The following morning the captain took up his usual watch in the promenade near the white Virgil. It was all in vain. After ten o’clock he again wandered into the Aquarium, animated by a vague hope.
“Perhaps she may come to-day....”
With the superstition of the enamored and all those who wait, he kept hunting certain places preferred by the widow, believing that in this way he would attract her from her distant preoccupation, obliging her to come to him.
The tanks of the molluscas had always been especially interesting to her. He recalled that Freya had several times spoken to him of this section.
Among its aquatic cases she always preferred the one marked number fifteen, the exclusive dominion of the polypi (cuttlefish).

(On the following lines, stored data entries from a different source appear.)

(** * humanworkersmatter: attribution engine and nowcasting counter

    A shallow embedding of the numerical subsystems of the repository and
    the properties established for them.

    - [JS]: the JavaScript primitives the programs rely on.
    - [Attribution]: the attribution model ([calculateDeploymentMaturity],
      [calculateDisplacementScores], [verifyTotal]).
    - [Nowcast]: the live counter server ([fetchAllData],
      [calculateAIDisplacement], [Counter]).
    - [Health], [Client], [Store]: the health probe, the page's counter and
      the event store.
    - [WithPrototype]: the scoring of [Attribution] with the table lookups
      in full.
    - [Samples], [Feeds], [MoreSamples], [PrototypeSamples]: concrete
      rosters, refreshes and runs.
    - the modules after them: lemmas and theorems.

    Numbers.  JavaScript numbers are modelled by exact rationals [Q]; values
    the code keeps integral ([Math.round], [Math.floor], counters, dates in
    milliseconds) are [Z].  Rationals are compared by value ([==]).  The
    inputs considered are finite numbers and valid dates; NaN appears where
    the code itself produces it from such inputs, in [WithPrototype].
    [Math.log10] is a parameter of the scoring.  Two expressions are also
    given in binary64 and evaluated there: the adoption curve and the
    decimal counter.

    Objects.  In [Attribution] the constant tables are lists of their own
    entries, and a key is looked up among those.  [WithPrototype] adds the
    names that the tables inherit from [Object.prototype], and agrees with
    [Attribution] on every roster that uses none of them as a key.

    Environment.  Clock readings, [Math.random] draws and the results of
    the fetches are arguments of the functions that read them.  A function
    that can throw returns an option. *)

From Stdlib Require Import ZArith QArith Qround Qabs Lqa Lia.
From Stdlib Require Import List String Bool Permutation Sorted.
From Stdlib Require Import PrimFloat Uint63.
Import ListNotations.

A vague presentiment warned him that something very important in his life was going to be unrolled in that particular spot. Whenever Freya visited the Aquarium, it was to see these repulsive and gluttonous animals eat. There was nothing to do but to await her before this cavern of horrors.
And while she was making her way thither, the captain had to amuse himself like any landlubber, contemplating the ferocious chase and laborious digestion of these monsters.
He had seen them much larger in the deep-sea fishing grounds; but by curtailing his imaginative powers he could pretend that the blue sheet of the tank was the entire mass of the ocean—the rough bits of stone on the bottom its submarine mountains, and by contracting his own personality, he could reduce himself to the same scale as the little victims that were falling under the devouring tentacles. In this manner he could fancy of gigantic dimensions these cuttlefish of the Aquarium, just as the monstrous oceanic octopi must be that, thousands of yards down, were illuminating the gloom of the waters with the greenish star of their phosphorescent nuclei.
From prehistoric times the men of the sea had known this great, ropy beast of the abysses. The geographers of antiquity used to speak of it, giving the measurement of its terrible arms.
Pliny used to recount the destruction accomplished by a gigantic octopus in the vivarium of the Mediterranean. When some sailors succeeded in killing it they carried it to the epicure, Lucullus,—the head as big as a barrel, and some of its tentacles so huge that one person could hardly reach around them. The chroniclers of the Middle Ages had also spoken of the gigantic cuttlefish that on more than one occasion had, with its serpentine arms, snatched men from the decks of the ships.